Oltre un milione di euro: è la cifra necessaria per coprire i lavori e riuscire a riaprire la piscina di Muggiò. A metterlo nero su bianco è la relazione tecnica affidata dal Comune di Como a una società di Napoli che opera anche nel Nord Italia. Strutture, impiantistica e ovviamente lo stato delle vasche: sono gli aspetti esaminati dal pool di professionisti che ha redatto la perizia inviata a Palazzo Cernezzi nei giorni scorsi.

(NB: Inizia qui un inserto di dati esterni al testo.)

(** ** The comparison as the specification words it *)

(** [p] and [r] agree on a field whenever both sides set it. *)
Definition agree {A} (x y : option A) : Prop :=
  forall a b, x = Some a -> y = Some b -> a = b.

(** Every value listed in [ps] also occurs among [rs]. *)
Definition listedIn {A} (value : A -> option string) (ps rs : list A) : Prop :=
  forall ip c, ip ∈ ps -> value ip = Some c -> exists rip, rip ∈ rs /\ value rip = Some c.

Definition partialMatch (p r : IpPermission) : Prop :=
  agree (FromPort p) (FromPort r) /\
  agree (ToPort p) (ToPort r) /\
  agree (IpProtocol p) (IpProtocol r) /\
  listedIn CidrIp (IpRanges p) (IpRanges r) /\
  listedIn CidrIpv6 (Ipv6Ranges p) (Ipv6Ranges r) /\
  listedIn GroupId (UserIdGroupPairs p) (UserIdGroupPairs r) /\
  listedIn PrefixListId_ (PrefixListIds p) (PrefixListIds r).

(** Every entry of [ps] has its value set, and that value occurs among [rs]. *)
Definition allSetAndListedIn {A} (value : A -> option string) (ps rs : list A) : Prop :=
  forall ip, ip ∈ ps -> exists c rip, value ip = Some c /\ rip ∈ rs /\ value rip = Some c.

Definition partialMatchSet (p r : IpPermission) : Prop :=
  agree (FromPort p) (FromPort r) /\
  agree (ToPort p) (ToPort r) /\
  agree (IpProtocol p) (IpProtocol r) /\
  allSetAndListedIn CidrIp (IpRanges p) (IpRanges r) /\
  allSetAndListedIn CidrIpv6 (Ipv6Ranges p) (Ipv6Ranges r) /\
  allSetAndListedIn GroupId (UserIdGroupPairs p) (UserIdGroupPairs r) /\
  allSetAndListedIn PrefixListId_ (PrefixListIds p) (PrefixListIds r).

(** No value is set by two entries of [rs]. *)
Definition distinctValues {A} (value : A -> option string) (rs : list A) : Prop :=
  NoDup (omap value rs).

Definition distinctEntries (r : IpPermission) : Prop :=
  distinctValues CidrIp (IpRanges r) /\
  distinctValues CidrIpv6 (Ipv6Ranges r) /\
  distinctValues GroupId (UserIdGroupPairs r) /\
  distinctValues PrefixListId_ (PrefixListIds r).

End ec2_test.

(* ===================================================================== *)
(** * IsZero (package types) *)
(* ===================================================================== *)

Module types.

(** Go types, and the values of these types.  [TInt] stands for the signed
    and [TUint] for the unsigned integer types ([uintptr] included), [TFloat]
    for the floating point and [TComplex] for the complex types, of any
    size.  A floating point number is held as its IEEE 754 bits
    ([math.Float64bits] of the number as a [float64]), so that the zero and
    the negative zero are two values; a complex number as the bits of its
    real and of its imaginary part. *)
Inductive GoType : Type :=
| TBool
| TInt
| TUint
| TFloat
| TComplex
| TString
| TPointer (elem : GoType)
| TUnsafePointer
| TChan (elem : GoType)
| TFunc
| TSlice (elem : GoType)
| TMap (key elem : GoType)
| TArray (len : nat) (elem : GoType)
| TStruct (fields : list GoType)
| TInterface.

Inductive GoValue : Type :=
| VBool (b : bool)
| VInt (n : Z)
| VUint (n : N)
| VFloat (bits : N)
| VComplex (real imag : N)
| VString (s : string)
| VPointerNil
| VPointer (addr : nat)
| VUnsafePointerNil
| VUnsafePointer (addr : nat)
| VChanNil
| VChan (addr : nat)
| VFuncNil
| VFunc (addr : nat)
| VSliceNil
| VSlice (elems : list GoValue)
| VMapNil
| VMap (entries : list (GoValue * GoValue))
| VArray (elems : list GoValue)
| VStruct (fields : list GoValue)
| VInterfaceNil
| VInterface (dynamicType : GoType) (dynamicValue : GoValue).

(** The zero value of a type. *)
Fixpoint zeroValue (t : GoType) : GoValue :=
  match t with
  | TBool => VBool false
  | TInt => VInt 0
  | TUint => VUint 0
  | TFloat => VFloat 0
  | TComplex => VComplex 0 0
  | TString => VString ""
  | TPointer _ => VPointerNil
  | TUnsafePointer => VUnsafePointerNil
  | TChan _ => VChanNil
  | TFunc => VFuncNil
  | TSlice _ => VSliceNil
  | TMap _ _ => VMapNil
  | TArray len elem => VArray (repeat (zeroValue elem) len)
  | TStruct fields => VStruct (map zeroValue fields)
  | TInterface => VInterfaceNil
  end.

(** [v] is a value of type [t]. *)
Fixpoint hasType (t : GoType) (v : GoValue) {struct v} : Prop :=
  match v, t with
  | VBool _, TBool => True
  | VInt _, TInt => True
  | VUint _, TUint => True
  | VFloat _, TFloat => True
  | VComplex _ _, TComplex => True
  | VString _, TString => True
  | VPointerNil, TPointer _ => True
  | VPointer _, TPointer _ => True
  | VUnsafePointerNil, TUnsafePointer => True
  | VUnsafePointer _, TUnsafePointer => True
  | VChanNil, TChan _ => True
  | VChan _, TChan _ => True
  | VFuncNil, TFunc => True
  | VFunc _, TFunc => True
  | VSliceNil, TSlice _ => True
  | VSlice elems, TSlice elem =>
      (fix all vs := match vs with [] => True | v :: vs => hasType elem v /\ all vs end) elems
  | VMapNil, TMap _ _ => True
  | VMap entries, TMap key elem =>
      (fix all es :=
         match es with
         | [] => True
         | (k, v) :: es => hasType key k /\ hasType elem v /\ all es
         end) entries
  | VArray elems, TArray len elem =>
      length elems = len /\
      (fix all vs := match vs with [] => True | v :: vs => hasType elem v /\ all vs end) elems
  | VStruct fields, TStruct types =>
      (fix all vs ts {struct vs} :=
         match vs, ts with
         | [], [] => True
         | v :: vs, t :: ts => hasType t v /\ all vs ts
         | _, _ => False
         end) fields types
  | VInterfaceNil, TInterface => True
  | VInterface dynamicType dynamicValue, TInterface =>
      dynamicType <> TInterface /\ hasType dynamicType dynamicValue
  | _, _ => False
  end.

(** [reflect.Value]: a value with its type; the zero Value is [None]. *)
Definition Value := option (GoType * GoValue).

(** [reflect.ValueOf(x)] for [x] of static type [t]: [x] is converted to
    [interface{}], so an interface value gives up its dynamic value and a
    nil interface yields the zero Value. *)
Definition ValueOf (t : GoType) (x : GoValue) : Value :=
  match t with
  | TInterface =>
      match x with
      | VInterface dynamicType dynamicValue => Some (dynamicType, dynamicValue)
      | _ => None
      end
  | _ => Some (t, x)
  end.

(** [reflect.Value.IsZero] on a valid Value of type [t], as the sources at
    hand use it (they still import [golang.org/x/exp/slices]; Go 1.20): an
    integer is compared with 0, of a floating point number the bits
    ([math.Float64bits(v.Float()) == 0]), of a complex number the bits of
    both parts, the length of a string with 0, the elements of an array and
    the fields of a struct are tested one by one, and a value of any other
    kind is tested for nil. *)
Fixpoint Value_IsZero (t : GoType) (v : GoValue) {struct v} : bool :=
  match v, t with
  | VBool b, TBool => negb b
  | VInt n, TInt => n =? 0
  | VUint n, TUint => (n =? 0)%N
  | VFloat bits, TFloat => (bits =? 0)%N
  | VComplex real imag, TComplex => (real =? 0)%N && (imag =? 0)%N
  | VString s, TString => (Z.of_nat (String.length s) =? 0)
  | VArray elems, TArray _ elem => forallb (Value_IsZero elem) elems
  | VStruct fields, TStruct types =>
      (fix all vs ts {struct vs} :=
         match vs, ts with
         | v :: vs, t :: ts => Value_IsZero t v && all vs ts
         | _, _ => true
         end) fields types
  | VPointerNil, TPointer _ => true
  | VUnsafePointerNil, TUnsafePointer => true
  | VChanNil, TChan _ => true
  | VFuncNil, TFunc => true
  | VSliceNil, TSlice _ => true
  | VMapNil, TMap _ _ => true
  | VInterfaceNil, TInterface => true
  | _, _ => false
  end.

(** [IsZero[T](v *T)]: [v] is nil ([None]) or points to a variable of type
    [T] holding [x].  [IsZero] of the zero Value panics. *)
Definition IsZero (T : GoType) (v : option GoValue) : outcome bool :=
  match v with
  | None => Returns true
  | Some x =>
      match ValueOf T x with
      | None => Panics
      | Some (t, x) => Returns (Value_IsZero t x)
      end
  end.

End types.

(* ===================================================================== *)
(** * Sample helpers and environments *)
(* ===================================================================== *)

(** One choice of the helpers and of the data of a resource, on which the
    handlers can be run. *)
Module sample.
Import goerr exec schema.

Fixpoint isNotFound (e : error) : bool :=
  match e with
  | NotFoundError _ => true
  | Wrap _ _ inner => isNotFound inner
  | _ => false
  end.

#[export] Instance helpers : Helpers := {|
  NotFound := fun err => match err with Some e => isNotFound e | None => false end;
  TimedOut := fun err => match err with Some TimeoutError => true | _ => false end;
  ExpandStringSet := fun s => filter (fun v => v ≠ "") (elements s);
  ExpandStringList :=
    omap (fun v => match v with
                   | IString s => if String.eqb s "" then None else Some s
                   | _ => None
                   end);
  create_Name := fun name prefix => if String.eqb name "" then prefix ++ "1" else name;
  getTagsIn := [];
  retryTimeoutResult := fun last => default TimeoutError last;
  propagationTimeout := 120;
  names_CloudTrail := "CloudTrail";
  create_ErrActionReading := "reading";
  ResNameTrail := "Trail"
|}.

(** Resource data with the given id, named after it, in which nothing else
    is configured and nothing has changed, except the user names of an ACL. *)
Definition data (id : string) (isNew : bool) (oldNames newNames : gset string)
    : ResourceData :=
  {| Id := id;
     IsNewResource := isNew;
     GetString := fun key => if String.eqb key "name" then id else "";
     GetInt := fun _ => 0;
     GetBool := fun _ => false;
     GetList := fun _ => [];
     GetOkString := fun _ => None;
     GetOkInt := fun _ => None;
     GetOkBool := fun _ => None;
     GetOkList := fun _ => None;
     GetOkSet := fun _ => None;
     GetOkExistsBool := fun _ => None;
     HasChange := fun _ => false;
     HasChangesExcept := fun _ => negb (bool_decide (oldNames = newNames));
     GetChangeSet := fun _ => (oldNames, newNames);
     Timeout := fun _ => 3600 |}.

(** The environment in which every delete operation fails with the given
    error and everything else succeeds. *)
Definition aclGone (e : awserr) : oracle memorydb.answer :=
  fun _ c =>
    match c with
    | memorydb.CreateACLWithContext _ => None
    | memorydb.UpdateACLWithContext _ => None
    | memorydb.DeleteACLWithContext _ => Some e
    | memorydb.FindACLByName _ => inl (NotFoundError "couldn't find resource")
    | memorydb.waitACLActive _ => None
    | memorydb.waitACLDeleted _ => None
    | memorydb.d_Set _ => None
    end.

Definition fileSystemGone (e : awserr) : oracle fsx.answer :=
  fun _ c =>
    match c with
    | fsx.CreateFileSystemFromBackupWithContext _ => inl e
    | fsx.CreateFileSystemWithContext _ => inl e
    | fsx.UpdateFileSystemWithContext _ => Some e
    | fsx.UpdateVolumeWithContext _ => Some e
    | fsx.DeleteFileSystemWithContext _ => Some e
    | fsx.FindFileSystemByID _ => inl (NotFoundError "couldn't find resource")
    | fsx.FindVolumeByID _ => inl (NotFoundError "couldn't find resource")
    | fsx.waitFileSystemCreated _ _ => None
    | fsx.waitFileSystemUpdated _ _ => None
    | fsx.waitAdministrativeActionCompleted _ _ _ => None
    | fsx.waitVolumeUpdated _ _ => None
    | fsx.waitFileSystemDeleted _ _ => None
    | fsx.setTagsOut _ => tt
    | fsx.d_Set _ => None
    end.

L’impianto è chiuso da oltre un anno, a fine giugno saranno due, e necessita di importanti interventi. Il conto presentato dalla relazione tecnica si riferisce a lavori strutturali e di adeguamento impiantistico da svolgere nella struttura per cercare di riaprirla il prima possibile. A preoccupare l’amministrazione comasca sono ancora una volta i tempi. La giunta ora dovrà scegliere tra la perizia dei tecnici, che comporta – come detto – una spesa di più di un milione di euro oltre alla progettazione dei lavori, che Palazzo Cernezzi potrebbe anche decidere di affidare a una ditta esterna.
L’altra opzione: accettare la proposta dei privati, lo studio presentato, ormai un anno fa prima dell’inizio della pandemia, dalla società Nessi & Majocchi. Un piano di partenariato pubblico-privato per rifare ex novo la piscina olimpionica oltre alla manutenzione per 20 anni. Nota dolente, in quest’ultimo caso, sono ovviamente i costi. Il progetto sfiora infatti i 10 milioni: la parte degli impianti e dei lavori è stimata in 6 milioni 800mila euro alla quale si aggiungono le spese tecniche dei collaudi, che portano ai circa 7,5 milioni finanziati attraverso il leasing.

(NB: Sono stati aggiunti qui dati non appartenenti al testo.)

(** C1 (amended): [matches_any_pattern(P, {"foo/"})] is true exactly when [P]
    (backslashes read as slashes), or [P] without one leading ["./"], equals
    ["foo"] or starts with ["foo/"], or when [P] ends with ["/foo/"]. *)
Theorem C1_directory_pattern_matches (P : string) :
  matches_any_pattern P ["foo/"] = true
  <-> (exists Q, (Q = replace_backslash P \/ replace_backslash P = "./" ++ Q)
                 /\ (Q = "foo" \/ exists t, Q = "foo/" ++ t))
      \/ (exists pre, replace_backslash P = pre ++ "/foo/").
Proof. exact (directory_pattern_matches P). Qed.

(** For the relative paths the walker builds for files (no leading ["./"],
    no trailing slash) the two sides of C1 agree. *)
Corollary directory_pattern_on_file_paths (P : string) :
  forward_slash_normalized P ->
  startswith P "./" = false ->
  endswith P "/" = false ->
  (matches_any_pattern P ["foo/"] = true
   <-> P = "foo" \/ startswith P "foo/" = true).
Proof.
  intros HN Hdot Hend. rewrite directory_pattern_matches, HN.
  rewrite startswith_spec. split.
  - intros [[Q [[-> | HQ] H]] | [pre Hpre]]; [exact H | |].
    + assert (E : startswith P "./" = true) by (apply startswith_spec; eauto).
      congruence.
    + exfalso. subst P. clear -Hend.
      induction pre as [|c pre IH]; [discriminate|].
      simpl in Hend. apply orb_false_iff in Hend. tauto.
  - intros H. left. exists P. tauto.
Qed.

(** ** Nested [node_modules] under a depth-less directory pattern *)

(** C2, at the failing input: with the exclude set [{"node_modules/"}] the
    directory [a/b/node_modules] is not pruned and its file [c.js], which
    matches the include pattern ["*.js"], is returned; the same happens with
    the default configuration's exclude set. *)
Theorem C2_nested_node_modules_collected :
  matches_any_pattern "a/b/node_modules" ["node_modules/"] = false
  /\ matches_any_pattern "a/b/node_modules/c.js" ["node_modules/"] = false
  /\ find_files ["*.js"] ["node_modules/"] 1024 None Samples.nested_node_modules
     = [(Samples.js_file, "a/b/node_modules/c.js")]
  /\ find_files ["*.js"] (Config.common_exclude_patterns Config.DEFAULT_CONFIG)
       1024 None Samples.nested_node_modules
     = [(Samples.js_file, "a/b/node_modules/c.js")].
Proof. repeat split; vm_compute; reflexivity. Qed.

Da valutare quindi i tempi per la riapertura della piscina, che in entrambe le proposte saranno inevitabilmente lunghi. Resta dunque incerto il destino dell’impianto natatorio. Intanto i segni del tempo continuano a ferire la struttura: vetri rotti, infiltrazioni e intonaco che si stacca dai muri. Le certezze: la piscina necessita di un intervento radicale e gli atleti dovranno ancora peregrinare tra i diversi impianti del territorio prima di riuscire a rientrare nella struttura di Muggiò.
La Como Nuoto, per fare un esempio, con le sue squadre di serie A deve giocare gli incontri interni a Monza (formazione maschile) e a Legnano (femminile). Gli allenamenti si svolgono tra Lentate sul Seveso e Legnano, a seconda degli spazi concessi dai due impianti. In totale la società di viale Geno nell’ultimo anno ha perso un centinaio di atleti. «Soprattutto giovani – dice il presidente Mario Bulgheroni – che magari nelle ore che avrebbero potuto occupare con lo sport, se ne vanno in giro per la città senza fare nulla. Senza dimenticare la valenza sotto il profilo della salute».

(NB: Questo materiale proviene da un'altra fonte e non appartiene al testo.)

(** * HomepageFeatures: the homepage feature cards of the documentation site

    A shallow embedding of [my-docs/src/components/HomepageFeatures/index.js]:
    the module-level array [FeatureList], the card component [Feature] and
    the section component [HomepageFeatures], together with the part of the
    JSX runtime and of the renderer that the three of them go through. *)

From Stdlib Require Import ZArith String List Lia.
From stdpp Require Import base option list gmap strings pretty.

Local Open Scope string_scope.

(** ** JavaScript values *)

(** Heap addresses of the mutable objects of the module. *)
Abbreviation loc := positive.

(** Function components: the two declared in [index.js], and the default
    export of an imported module ([@theme/Heading], the svg assets), which
    stays opaque. *)
Inductive component : Set :=
| CFeature
| CHomepageFeatures
| CImport (path : string).

(** Numbers are the integers (array indices are the only numbers the module
    computes).  React elements and the arrays built while rendering are never
    written after their creation and are carried by value; the objects that
    outlive a render (the records, the array [FeatureList]) live in the heap
    and are reached through [VRef]. *)
#[warnings="-register-all"]
Inductive value : Type :=
| VUndefined
| VNull
| VBool (b : bool)
| VNumber (n : Z)
| VString (s : string)
| VComponent (c : component)
| VFragment
| VRef (l : loc)
| VArray (items : list value)
| VElement (type : value) (key : option value) (props : list (string * value)).

(** An object is its own enumerable properties, in insertion order. *)
Abbreviation object := (list (string * value)).

Fixpoint own (k : string) (o : object) : option value :=
  match o with
  | [] => None
  | (k', v) :: o' => if String.eqb k k' then Some v else own k o'
  end.

(** [o.k]: reading a property that is not there gives [undefined]. *)
Definition get (k : string) (o : object) : value :=
  default VUndefined (own k o).

Definition is_undefined (v : value) : bool :=
  match v with VUndefined => true | _ => false end.

(** ** The heap *)

Inductive hobj : Type :=
| HObject (fields : object)
| HArray (items : list value).

Abbreviation heap := (gmap loc hobj).

(** The elements of an array, whether a heap array or one carried by value. *)
Definition items_of (h : heap) (a : value) : option (list value) :=
  match a with
  | VArray items => Some items
  | VRef l => match h !! l with
              | Some (HArray items) => Some items
              | _ => None
              end
  | _ => None
  end.

(** The own properties of an array-like: the indices, as property names. *)
Definition indexed (items : list value) : object :=
  imap (fun i v => (pretty i, v)) items.

Definition chars (s : string) : list value :=
  (fun c => VString (String c EmptyString)) <$> list_ascii_of_string s.

(** What a spread [{...v}] copies: the own enumerable properties of [v]
    (for a string its characters, one per byte, which is exact for ASCII);
    nothing for [undefined], [null], booleans, numbers, symbols and
    functions.  The fields of a React element are private to React and are
    not modelled, and a reference always resolves in JavaScript: both give
    [None]. *)
Definition own_fields (h : heap) (v : value) : option object :=
  match v with
  | VRef l => match h !! l with
              | Some (HObject fields) => Some fields
              | Some (HArray items) => Some (indexed items)
              | None => None
              end
  | VArray items => Some (indexed items)
  | VString s => Some (indexed (chars s))
  | VElement _ _ _ => None
  | _ => Some []
  end.

(** ** Computations: heap passing with exceptions *)

Inductive error : Type :=
| TypeError (msg : string)
| InvalidElementType (type : value)
| ObjectAsChild (l : loc)
| Unmodelled (what : string)
| OutOfFuel.

Inductive result (A : Type) : Type :=
| Ok (a : A)
| Throw (e : error).
Arguments Ok {A} a.
Arguments Throw {A} e.

Definition M (A : Type) : Type := heap -> result A * heap.

Definition ret {A} (a : A) : M A := fun h => (Ok a, h).

Definition throw {A} (e : error) : M A := fun h => (Throw e, h).

Definition bind {A B} (m : M A) (k : A -> M B) : M B :=
  fun h => match m h with
           | (Ok a, h') => k a h'
           | (Throw e, h') => (Throw e, h')
           end.

Notation "'let!' x ':=' m 'in' k" := (bind m (fun x => k))
  (at level 10, x name, m at level 100, k at level 200,
   format "'[v' 'let!'  x  ':='  m  'in' '/' k ']'").

Fixpoint traverse {A B} (f : A -> M B) (l : list A) : M (list B) :=
  match l with
  | [] => ret []
  | x :: l' =>
      let! y := f x in
      let! ys := traverse f l' in
      ret (y :: ys)
  end.

(** [{...v}] as a computation: it reads the heap and writes nothing. *)
Definition spread (v : value) : M object :=
  fun h => match own_fields h v with
           | Some fields => (Ok fields, h)
           | None => (Throw (Unmodelled "spread"), h)
           end.

(** [a[k]] *)
Definition array_get (a : value) (k : nat) : M value :=
  fun h => (Ok (default VUndefined (items_of h a ≫= (.!! k))), h).

(** The loop of [Array.prototype.map]: the elements at [k], [k+1], ... are
    read one by one, each just before its callback runs. *)
Fixpoint map_loop (a : value) (cb : value -> nat -> M value)
    (k n : nat) : M (list value) :=
  match n with
  | O => ret []
  | S n' =>
      let! x := array_get a k in
      let! y := cb x k in
      let! ys := map_loop a cb (S k) n' in
      ret (y :: ys)
  end.

(** [a.map(cb)]: the length is read once, before the loop; the result is a
    fresh array. *)
Definition Array_map (a : value) (cb : value -> nat -> M value) : M value :=
  fun h => match items_of h a with
           | None => (Throw (TypeError "map is not a function"), h)
           | Some items =>
               (let! ys := map_loop a cb 0 (length items) in
                ret (VArray ys)) h
           end.

(** ** The JSX runtime *)

(** [jsx(type, config, maybeKey)] of the automatic runtime (the module does
    not import React, so its JSX compiles to these calls; [jsxs], for
    several children, is the same function).  A [key] attribute written
    before a spread is passed as [maybeKey]; a defined [config.key] wins
    over it; [key] is not copied into the props.  React stores the string
    ['' + key]: the element carries the key value under [Some], and
    [key_text] gives that string for the keys that are numbers or strings. *)
Definition hasValidKey (config : object) : bool :=
  negb (is_undefined (get "key" config)).

Definition jsx (type : value) (config : object) (maybeKey : value) : value :=
  let key := if is_undefined maybeKey then None else Some maybeKey in
  let key := if hasValidKey config then Some (get "key" config) else key in
  VElement type key (filter (fun p => p.1 ≠ "key") config).

Definition key_text (k : value) : option string :=
  match k with
  | VNumber n => Some (pretty n)
  | VString s => Some s
  | _ => None
  end.

(** ** The module [HomepageFeatures/index.js] *)

(** [import Heading from '@theme/Heading'] *)
Definition Heading : value := VComponent (CImport "@theme/Heading").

Si è anche fermata, per mancanza di adesioni, l’attività del “sincro”. Una disciplina che per la società di viale Geno ha una tradizione importante. Non a caso per anni la biancoazzurra Federica Stefanelli è stata atleta della Nazionale. Una carriera culminata con la partecipazione alle Olimpiadi di Atene 2004.
«Ogni giorno i nostri pullmini partono con gli atleti verso altre località – conclude Bulgheroni – ma per quanto tempo potremo andare avanti? In questo, momento, anche per la chiusura del bar-ristorante della sede, abbiamo soltanto spese da sostenere. Tecnici e ragazzi potrebbero pure stancarsi di questo continuo avanti e indietro. E le altre piscine un giorno potrebbero anche non concederci più spazi. Io sono sempre costruttivo e ottimista, ma davvero questa situazione è una enorme fonte di preoccupazione, pensando al futuro».